_Information_:
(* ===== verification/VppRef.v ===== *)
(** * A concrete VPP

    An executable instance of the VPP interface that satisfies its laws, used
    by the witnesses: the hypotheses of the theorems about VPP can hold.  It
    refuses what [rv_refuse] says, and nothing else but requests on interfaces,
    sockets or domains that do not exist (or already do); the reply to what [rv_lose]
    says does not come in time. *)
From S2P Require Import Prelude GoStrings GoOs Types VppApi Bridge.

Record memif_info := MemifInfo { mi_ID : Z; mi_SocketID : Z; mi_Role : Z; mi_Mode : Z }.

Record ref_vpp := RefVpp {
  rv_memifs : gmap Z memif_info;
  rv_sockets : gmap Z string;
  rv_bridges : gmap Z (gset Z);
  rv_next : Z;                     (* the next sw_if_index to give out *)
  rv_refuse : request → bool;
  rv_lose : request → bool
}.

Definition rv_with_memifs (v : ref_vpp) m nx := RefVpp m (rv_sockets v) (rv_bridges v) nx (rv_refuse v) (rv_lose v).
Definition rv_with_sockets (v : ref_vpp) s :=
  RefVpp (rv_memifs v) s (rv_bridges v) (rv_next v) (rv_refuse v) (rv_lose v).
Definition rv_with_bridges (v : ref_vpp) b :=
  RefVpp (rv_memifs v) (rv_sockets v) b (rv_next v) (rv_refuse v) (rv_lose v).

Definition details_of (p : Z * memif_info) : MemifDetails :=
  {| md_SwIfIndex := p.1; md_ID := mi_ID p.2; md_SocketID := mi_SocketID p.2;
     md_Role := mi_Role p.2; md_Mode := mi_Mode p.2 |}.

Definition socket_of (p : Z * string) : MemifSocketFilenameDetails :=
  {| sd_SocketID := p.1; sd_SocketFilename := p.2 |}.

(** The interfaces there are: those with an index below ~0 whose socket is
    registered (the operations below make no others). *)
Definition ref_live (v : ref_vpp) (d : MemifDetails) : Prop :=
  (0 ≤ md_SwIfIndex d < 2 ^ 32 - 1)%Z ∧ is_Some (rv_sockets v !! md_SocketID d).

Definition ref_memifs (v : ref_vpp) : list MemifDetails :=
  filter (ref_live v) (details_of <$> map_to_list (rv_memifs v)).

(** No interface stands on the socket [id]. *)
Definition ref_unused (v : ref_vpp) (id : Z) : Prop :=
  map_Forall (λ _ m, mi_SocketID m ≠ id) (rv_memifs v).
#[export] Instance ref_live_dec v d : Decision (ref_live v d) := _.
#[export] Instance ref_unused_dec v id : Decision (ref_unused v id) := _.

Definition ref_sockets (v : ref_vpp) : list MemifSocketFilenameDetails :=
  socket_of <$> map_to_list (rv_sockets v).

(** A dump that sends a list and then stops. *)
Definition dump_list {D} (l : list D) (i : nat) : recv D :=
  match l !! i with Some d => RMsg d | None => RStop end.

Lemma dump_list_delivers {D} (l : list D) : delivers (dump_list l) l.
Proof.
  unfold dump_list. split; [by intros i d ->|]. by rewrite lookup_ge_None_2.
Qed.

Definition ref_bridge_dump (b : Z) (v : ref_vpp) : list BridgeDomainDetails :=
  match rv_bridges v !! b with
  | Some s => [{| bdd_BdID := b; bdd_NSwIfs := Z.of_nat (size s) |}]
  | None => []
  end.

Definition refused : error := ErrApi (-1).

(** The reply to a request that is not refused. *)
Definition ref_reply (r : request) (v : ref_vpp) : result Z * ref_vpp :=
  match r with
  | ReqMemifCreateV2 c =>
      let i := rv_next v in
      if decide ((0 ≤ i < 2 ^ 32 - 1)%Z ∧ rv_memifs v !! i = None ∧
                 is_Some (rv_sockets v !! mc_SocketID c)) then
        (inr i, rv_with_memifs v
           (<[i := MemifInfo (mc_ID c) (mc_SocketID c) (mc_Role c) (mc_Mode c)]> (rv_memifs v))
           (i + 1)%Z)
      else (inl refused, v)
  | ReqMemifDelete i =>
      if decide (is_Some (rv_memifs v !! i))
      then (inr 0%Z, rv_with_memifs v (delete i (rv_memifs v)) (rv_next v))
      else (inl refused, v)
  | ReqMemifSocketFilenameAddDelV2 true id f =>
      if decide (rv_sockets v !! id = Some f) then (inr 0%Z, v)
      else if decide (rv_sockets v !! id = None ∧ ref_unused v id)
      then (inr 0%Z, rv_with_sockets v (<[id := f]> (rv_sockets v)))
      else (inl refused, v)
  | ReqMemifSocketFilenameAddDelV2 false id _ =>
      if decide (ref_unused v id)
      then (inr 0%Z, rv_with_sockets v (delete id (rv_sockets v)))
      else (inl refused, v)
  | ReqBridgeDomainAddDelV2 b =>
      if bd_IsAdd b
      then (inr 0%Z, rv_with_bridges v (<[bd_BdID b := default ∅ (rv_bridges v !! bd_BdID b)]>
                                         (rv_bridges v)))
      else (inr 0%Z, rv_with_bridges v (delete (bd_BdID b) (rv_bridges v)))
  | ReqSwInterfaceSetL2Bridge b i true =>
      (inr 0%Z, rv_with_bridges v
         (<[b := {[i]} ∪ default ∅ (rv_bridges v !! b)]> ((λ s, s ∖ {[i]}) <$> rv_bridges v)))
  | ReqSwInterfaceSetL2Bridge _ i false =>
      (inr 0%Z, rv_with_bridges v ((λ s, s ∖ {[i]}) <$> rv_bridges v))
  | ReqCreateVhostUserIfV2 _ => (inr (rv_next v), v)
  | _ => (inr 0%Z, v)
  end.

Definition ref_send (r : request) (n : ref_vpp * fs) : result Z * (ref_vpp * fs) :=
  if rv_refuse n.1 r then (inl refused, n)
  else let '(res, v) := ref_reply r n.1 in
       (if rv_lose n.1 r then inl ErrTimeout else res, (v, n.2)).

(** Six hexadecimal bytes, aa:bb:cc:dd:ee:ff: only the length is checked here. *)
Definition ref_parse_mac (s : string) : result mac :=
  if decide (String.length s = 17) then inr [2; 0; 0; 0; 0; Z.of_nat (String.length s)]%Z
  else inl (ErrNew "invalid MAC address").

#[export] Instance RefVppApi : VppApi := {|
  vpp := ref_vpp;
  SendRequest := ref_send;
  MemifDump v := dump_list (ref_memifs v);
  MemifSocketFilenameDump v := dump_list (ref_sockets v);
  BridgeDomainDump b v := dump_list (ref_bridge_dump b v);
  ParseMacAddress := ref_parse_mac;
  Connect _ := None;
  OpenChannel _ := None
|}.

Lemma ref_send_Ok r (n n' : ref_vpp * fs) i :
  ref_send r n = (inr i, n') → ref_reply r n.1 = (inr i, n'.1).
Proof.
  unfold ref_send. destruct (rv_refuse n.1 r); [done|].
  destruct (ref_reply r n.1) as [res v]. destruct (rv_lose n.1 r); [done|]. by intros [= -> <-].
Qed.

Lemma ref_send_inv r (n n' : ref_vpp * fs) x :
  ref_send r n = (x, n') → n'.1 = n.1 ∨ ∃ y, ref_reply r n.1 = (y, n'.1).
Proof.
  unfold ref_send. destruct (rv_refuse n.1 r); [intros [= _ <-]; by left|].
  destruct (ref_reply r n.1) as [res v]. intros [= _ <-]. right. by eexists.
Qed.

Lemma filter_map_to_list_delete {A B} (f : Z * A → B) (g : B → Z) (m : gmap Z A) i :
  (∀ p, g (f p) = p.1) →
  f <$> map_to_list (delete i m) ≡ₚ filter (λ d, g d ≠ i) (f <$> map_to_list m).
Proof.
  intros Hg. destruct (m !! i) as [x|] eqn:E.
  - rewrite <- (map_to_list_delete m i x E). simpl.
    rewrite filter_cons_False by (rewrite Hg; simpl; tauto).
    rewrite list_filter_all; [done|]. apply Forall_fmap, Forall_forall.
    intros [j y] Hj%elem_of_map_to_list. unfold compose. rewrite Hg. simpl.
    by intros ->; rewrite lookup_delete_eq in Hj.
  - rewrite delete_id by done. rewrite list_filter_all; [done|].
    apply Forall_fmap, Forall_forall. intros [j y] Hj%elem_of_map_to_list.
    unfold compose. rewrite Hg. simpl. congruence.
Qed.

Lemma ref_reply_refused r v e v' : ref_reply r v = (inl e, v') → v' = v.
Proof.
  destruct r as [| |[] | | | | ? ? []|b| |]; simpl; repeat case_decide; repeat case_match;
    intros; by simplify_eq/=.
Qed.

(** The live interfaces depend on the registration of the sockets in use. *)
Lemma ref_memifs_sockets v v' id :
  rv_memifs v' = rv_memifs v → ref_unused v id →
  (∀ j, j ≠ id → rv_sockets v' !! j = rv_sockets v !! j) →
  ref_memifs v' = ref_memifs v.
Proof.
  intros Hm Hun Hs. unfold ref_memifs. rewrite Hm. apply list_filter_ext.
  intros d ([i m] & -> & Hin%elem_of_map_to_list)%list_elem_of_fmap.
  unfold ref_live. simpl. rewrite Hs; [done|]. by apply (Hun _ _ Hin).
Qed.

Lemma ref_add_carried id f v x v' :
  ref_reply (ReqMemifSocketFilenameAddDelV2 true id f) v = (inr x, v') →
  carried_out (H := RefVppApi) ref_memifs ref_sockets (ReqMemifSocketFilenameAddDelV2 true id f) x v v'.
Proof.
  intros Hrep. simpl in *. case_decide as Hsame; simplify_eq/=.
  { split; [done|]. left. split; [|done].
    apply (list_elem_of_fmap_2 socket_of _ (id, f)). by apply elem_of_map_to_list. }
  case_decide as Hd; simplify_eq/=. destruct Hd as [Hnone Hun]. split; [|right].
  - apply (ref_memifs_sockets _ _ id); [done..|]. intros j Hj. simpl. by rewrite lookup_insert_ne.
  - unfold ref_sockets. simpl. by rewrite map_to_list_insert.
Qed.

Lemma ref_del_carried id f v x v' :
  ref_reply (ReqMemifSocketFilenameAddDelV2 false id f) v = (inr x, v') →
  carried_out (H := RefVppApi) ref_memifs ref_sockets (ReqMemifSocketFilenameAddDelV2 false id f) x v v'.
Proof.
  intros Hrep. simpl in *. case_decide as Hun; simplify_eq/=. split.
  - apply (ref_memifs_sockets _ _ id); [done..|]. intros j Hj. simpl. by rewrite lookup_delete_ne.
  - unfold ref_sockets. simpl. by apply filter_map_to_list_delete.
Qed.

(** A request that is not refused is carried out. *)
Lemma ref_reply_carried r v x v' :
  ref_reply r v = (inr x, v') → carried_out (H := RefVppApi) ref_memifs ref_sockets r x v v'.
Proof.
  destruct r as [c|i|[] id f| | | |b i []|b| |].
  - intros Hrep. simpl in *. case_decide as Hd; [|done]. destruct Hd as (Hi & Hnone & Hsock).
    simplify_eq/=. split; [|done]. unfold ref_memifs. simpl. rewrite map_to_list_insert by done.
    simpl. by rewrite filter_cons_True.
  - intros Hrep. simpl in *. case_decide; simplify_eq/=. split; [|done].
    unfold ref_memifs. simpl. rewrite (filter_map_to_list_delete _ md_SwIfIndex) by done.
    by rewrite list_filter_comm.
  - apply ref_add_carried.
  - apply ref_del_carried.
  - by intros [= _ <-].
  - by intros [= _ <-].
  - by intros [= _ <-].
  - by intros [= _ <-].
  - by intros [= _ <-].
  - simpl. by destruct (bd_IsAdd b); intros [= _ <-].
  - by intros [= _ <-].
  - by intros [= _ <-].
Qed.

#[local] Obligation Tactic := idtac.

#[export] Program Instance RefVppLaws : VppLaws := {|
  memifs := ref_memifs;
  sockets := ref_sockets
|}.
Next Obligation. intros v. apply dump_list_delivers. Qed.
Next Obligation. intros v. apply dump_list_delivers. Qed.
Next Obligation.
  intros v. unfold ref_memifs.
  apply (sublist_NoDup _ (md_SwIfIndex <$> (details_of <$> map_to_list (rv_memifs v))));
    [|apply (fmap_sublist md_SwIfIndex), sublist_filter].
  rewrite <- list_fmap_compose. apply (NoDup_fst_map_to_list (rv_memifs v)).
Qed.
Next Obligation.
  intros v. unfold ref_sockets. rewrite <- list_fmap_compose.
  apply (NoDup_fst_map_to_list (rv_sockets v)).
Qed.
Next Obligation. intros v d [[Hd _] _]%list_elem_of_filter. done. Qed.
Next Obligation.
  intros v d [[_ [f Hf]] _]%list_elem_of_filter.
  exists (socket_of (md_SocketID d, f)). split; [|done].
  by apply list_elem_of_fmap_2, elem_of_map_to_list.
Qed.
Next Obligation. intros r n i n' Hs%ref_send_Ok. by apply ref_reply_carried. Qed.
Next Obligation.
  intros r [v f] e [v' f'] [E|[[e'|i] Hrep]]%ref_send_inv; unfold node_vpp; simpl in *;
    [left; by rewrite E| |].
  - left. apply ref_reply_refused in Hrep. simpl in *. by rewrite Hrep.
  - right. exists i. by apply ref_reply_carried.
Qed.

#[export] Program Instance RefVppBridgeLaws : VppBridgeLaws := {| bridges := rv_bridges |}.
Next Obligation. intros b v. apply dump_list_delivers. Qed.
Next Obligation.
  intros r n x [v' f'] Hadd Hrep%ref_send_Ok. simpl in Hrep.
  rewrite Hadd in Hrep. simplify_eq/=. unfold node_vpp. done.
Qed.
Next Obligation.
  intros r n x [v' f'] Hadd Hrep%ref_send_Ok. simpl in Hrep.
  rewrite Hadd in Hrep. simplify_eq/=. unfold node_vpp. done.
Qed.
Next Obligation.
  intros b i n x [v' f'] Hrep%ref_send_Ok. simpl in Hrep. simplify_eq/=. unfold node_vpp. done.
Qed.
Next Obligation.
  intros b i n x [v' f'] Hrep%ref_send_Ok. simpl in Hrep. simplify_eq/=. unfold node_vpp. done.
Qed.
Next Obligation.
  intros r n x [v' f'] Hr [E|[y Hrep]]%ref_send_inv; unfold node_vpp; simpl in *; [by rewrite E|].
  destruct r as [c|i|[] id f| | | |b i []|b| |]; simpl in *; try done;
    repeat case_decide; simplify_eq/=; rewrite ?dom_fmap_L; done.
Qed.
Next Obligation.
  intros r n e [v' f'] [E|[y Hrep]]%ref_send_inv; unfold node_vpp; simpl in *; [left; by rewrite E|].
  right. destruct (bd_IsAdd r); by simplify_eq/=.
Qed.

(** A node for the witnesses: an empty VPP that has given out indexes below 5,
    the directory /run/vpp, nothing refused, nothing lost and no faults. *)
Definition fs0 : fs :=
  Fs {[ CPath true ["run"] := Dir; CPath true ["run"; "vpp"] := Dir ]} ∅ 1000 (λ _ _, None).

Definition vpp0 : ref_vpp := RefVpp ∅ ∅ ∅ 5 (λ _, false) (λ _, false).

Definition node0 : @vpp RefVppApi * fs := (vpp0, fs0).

_Task prompt_: An exact copy of the lines above, from the one containing "then (inr 0%Z, rv_with_memifs" down to the one containing "else if decide" and including both, is the whole answer; retype it and nothing else.

_Result for this task_:
      then (inr 0%Z, rv_with_memifs v (delete i (rv_memifs v)) (rv_next v))
      else (inl refused, v)
  | ReqMemifSocketFilenameAddDelV2 true id f =>
      if decide (rv_sockets v !! id = Some f) then (inr 0%Z, v)
      else if decide (rv_sockets v !! id = None ∧ ref_unused v id)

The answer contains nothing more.